In Count I of a grand jury indictment defendant Richards was accused of violating section 11501, Health and Safety Code, in that on August 19, 1960, she sold, furnished and gave away a narcotic (heroin). In Counts II and III both defendants were charged with like offenses, which were alleged to have been committed on August 23d and 24th, respectively. In Count IV defendant Bonin alone was accused of a similar offense on August 31st. The indictment further charged that defendant Richards had suffered a prior conviction of robbery, which she admitted to be true.
A jury found defendants guilty as charged on all counts. Motions for a new trial on behalf of each defendant were denied. Richards has appealed from the judgment. Bonin has appealed from the judgment and from the order denying his motion for a new trial.
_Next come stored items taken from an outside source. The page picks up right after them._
(** * Contratus AI API: the resilient Pinecone query gateway

    A shallow embedding of [api_pinecone.py]: the process-wide connection
    state ([pc], [index], [connection_attempts]), the bounded reconnection
    routine [conectar_pinecone] and the three query endpoints
    [listar_contratos], [buscar_contratos] and [listar_arquivos] together
    with their reconnect-and-replay wrapper.

    The collaborators (the Pinecone client, the index handle, the OpenAI
    embedding endpoint and [time.sleep]) are external.  They are modelled by
    a deterministic oracle [Mundo] that answers every call from the history
    of all earlier calls, and every call is appended to that history, so
    that statements about which calls were made, how often and in which
    order are statements about the final history.  Output written with
    [print] is not modelled. *)

From stdpp Require Import gmap strings list.
From Stdlib Require Import ZArith Lia SpecFloat.
From Equations.Prop Require Import Equations Logic.

Local Open Scope string_scope.
Local Open Scope list_scope.
Local Open Scope Z_scope.

(** ** Data *)

(** Python floats: IEEE 754 values, only ever copied and compared here. *)
Definition Float : Type := spec_float.

(** The literal [0.0]. *)
Definition zero : Float := S754_zero false.

(** The text [str(e)] of an exception raised by a collaborator. *)
Definition Erro : Type := string.

(** The outcome of a call that may raise. *)
Inductive Resultado (A : Type) : Type :=
| Ok (a : A)
| Raise (e : Erro).
Arguments Ok {A} a.
Arguments Raise {A} e.

(** Opaque objects handed out by the Pinecone SDK. *)
Definition Client : Type := nat.
Definition Handle : Type := nat.

(** One element of [resultados_query.matches]. *)
Record Match : Type := {
  m_id : string;
  m_score : Float;
  m_metadata : gmap string string
}.

(** [class ContratoResponse(ContratoBase)]. *)
Record ContratoResponse : Type := {
  arquivo : string;
  texto : string;
  score : Float
}.

(** [class SearchResponse(BaseModel)]. *)
Record SearchResponse : Type := {
  resultados : list ContratoResponse;
  total : Z
}.

(** What an endpoint hands back to the routing layer: its return value or
    the [HTTPException] it raised. *)
Inductive Resposta (A : Type) : Type :=
| Retorno (a : A)
| HTTPException (status_code : Z) (detail : string).
Arguments Retorno {A} a.
Arguments HTTPException {A} status_code detail.

(** A value stored in the dict [read_root] returns. *)
Inductive Valor : Type :=
| VStr (s : string)
| VInt (n : Z).

(** ** The outside world *)

(** A call made to a collaborator, with the answer it got. *)
Inductive Evento : Type :=
| EvPinecone (r : Resultado Client)
| EvIndex (c : Client) (r : Resultado Handle)
| EvStats (h : Handle) (r : Resultado (gmap string Z))
| EvQuery (h : Handle) (vector : list Float) (top_k : Z)
          (r : Resultado (list Match))
| EvEmbedding (texto : string) (r : Resultado (list Float))
| EvSleep (segundos : Z).

(** The collaborators.  Each answer may depend on everything that happened
    before (the history, most recent call first) and on the arguments. *)
Record Mundo : Type := {
  pinecone_new : list Evento -> Resultado Client;
  pinecone_index : list Evento -> Client -> Resultado Handle;
  describe_index_stats : list Evento -> Handle -> Resultado (gmap string Z);
  query : list Evento -> Handle -> list Float -> Z -> Resultado (list Match);
  embeddings_create : list Evento -> string -> Resultado (list Float)
}.

(** ** Process-wide state *)

(** The module globals [pc], [index] and [connection_attempts], and the
    history of calls made so far. *)
Record Estado : Type := {
  pc : option Client;
  index : option Handle;
  connection_attempts : nat;
  historico : list Evento
}.

Definition MAX_RECONNECT_ATTEMPTS : nat := 3.

(** The state of a process in which nothing has run yet. *)
Definition estado_inicial : Estado :=
  {| pc := None; index := None; connection_attempts := 0; historico := [] |}.

Definition registrar (ev : Evento) (s : Estado) : Estado :=
  {| pc := pc s; index := index s;
     connection_attempts := connection_attempts s;
     historico := ev :: historico s |}.

Definition set_pc (c : Client) (s : Estado) : Estado :=
  {| pc := Some c; index := index s;
     connection_attempts := connection_attempts s;
     historico := historico s |}.

Definition set_index (h : Handle) (s : Estado) : Estado :=
  {| pc := pc s; index := Some h;
     connection_attempts := connection_attempts s;
     historico := historico s |}.

Definition set_connection_attempts (n : nat) (s : Estado) : Estado :=
  {| pc := pc s; index := index s;
     connection_attempts := n;
     historico := historico s |}.

(** ** A state-and-exception monad for the bodies of the [try] blocks *)

Definition M (A : Type) : Type := Estado -> Resultado A * Estado.

Definition ret {A : Type} (a : A) : M A := fun s => (Ok a, s).

Definition bind {A B : Type} (m : M A) (k : A -> M B) : M B :=
  fun s =>
    match m s with
    | (Ok a, s1) => k a s1
    | (Raise e, s1) => (Raise e, s1)
    end.

Notation "x <~ m ;; k" := (bind m (fun x => k))
  (at level 100, m at next level, k at level 200, right associativity).
Notation "m ;;; k" := (bind m (fun _ => k))
  (at level 100, k at level 200, right associativity).

Definition modificar (f : Estado -> Estado) : M unit :=
  fun s => (Ok tt, f s).

(** ** Pure helpers of the endpoints *)

(** Python's [l[start:stop]] on a list, for arbitrary ints: a negative bound
    counts from the end, and both bounds are clamped to the list. *)
Definition slice_index (len i : Z) : Z :=
  if i <? 0 then Z.max 0 (len + i) else Z.min i len.

Definition py_slice {A : Type} (l : list A) (start stop : Z) : list A :=
  let len := Z.of_nat (length l) in
  let lo := slice_index len start in
  let hi := slice_index len stop in
  take (Z.to_nat (hi - lo)) (drop (Z.to_nat lo) l).

(** [dummy_vector = [0.0] * 1024] *)
Definition dummy_vector : list Float := replicate 1024 zero.

(** The [ContratoResponse] built from one match (lines 204-208 and
    258-262). *)
Definition contrato_de (m : Match) : ContratoResponse :=
  {| arquivo := default "" (m_metadata m !! "arquivo");
     texto := default "" (m_metadata m !! "texto");
     score := m_score m |}.

(** One turn of the loop of [listar_arquivos] (lines 317-320): the name is
    added when it is present and truthy, that is, not the empty string. *)
Definition juntar_arquivo (arquivos : gset string) (m : Match) : gset string :=
  match m_metadata m !! "arquivo" with
  | Some a => if String.eqb a "" then arquivos else {[ a ]} ∪ arquivos
  | None => arquivos
  end.

(** The set [arquivos] after the loop. *)
Definition arquivos_unicos (matches : list Match) : gset string :=
  foldl juntar_arquivo ∅ matches.

(** The [detail] of the 503 answer. *)
Definition INDISPONIVEL : string :=
  "Serviço temporariamente indisponível. Não foi possível conectar ao Pinecone.".

Section Gateway.

Variable w : Mundo.

(** *** The calls to the collaborators *)

(** [Pinecone(api_key=PINECONE_API_KEY)] *)
Definition Pinecone : M Client := fun s =>
  let r := pinecone_new w (historico s) in (r, registrar (EvPinecone r) s).

(** [pc.Index(PINECONE_INDEX_NAME, host=PINECONE_HOST)] *)
Definition Index (c : Client) : M Handle := fun s =>
  let r := pinecone_index w (historico s) c in (r, registrar (EvIndex c r) s).

(** [index.describe_index_stats()], on the global [index]; on [None] the
    attribute lookup raises. *)
Definition index_describe_index_stats : M (gmap string Z) := fun s =>
  match index s with
  | None =>
      (Raise "'NoneType' object has no attribute 'describe_index_stats'", s)
  | Some h =>
      let r := describe_index_stats w (historico s) h in
      (r, registrar (EvStats h r) s)
  end.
Officer Rutherford, of the Los Angeles Police Department, Narcotics Division, was working as an undercover officer on August 19,1960, when he met defendant Richards, at approximately 11 a. m., in the 600 block of Penn Street, in Los Angeles. He had a conversation with her in which he inquired if he could “score,” meaning purchase narcotics, to which *467 Richards replied, “Yes.” They then left and went to a telephone, where Richards made a call. She informed Rutherford that they would have to go to 29th Street and Westmoreland. They drove to that general vicinity. When Richards left the officer’s car he handed her two $5.00 bills and a $1.00 bill. She disappeared for a brief period, later returned, and handed Rutherford two $5.00 bills and 75 cents in change and stated, “I owe you a quarter,” and “the man wasn’t there,- I will have to go back later.” They returned to the place where they had earlier met. Richards made another telephone call later and directed the officer to drive her back to the locality where he had previously taken her. When she left the car that time the officer handed her two $5.00 bills. Richards again departed on foot, met a man, and was gone for approximately 20 minutes. Upon her return, the officer asked her what took her so long, to which she replied, “My connection only brought one paper [meaning a bindle containing narcotics], so we had to go back to his room and make up another one for you. ’ ’ When they returned to their initial meeting place, Richards delivered a white paper bindle to the officer as she left the car. The contents proved to be heroin. (Count I.)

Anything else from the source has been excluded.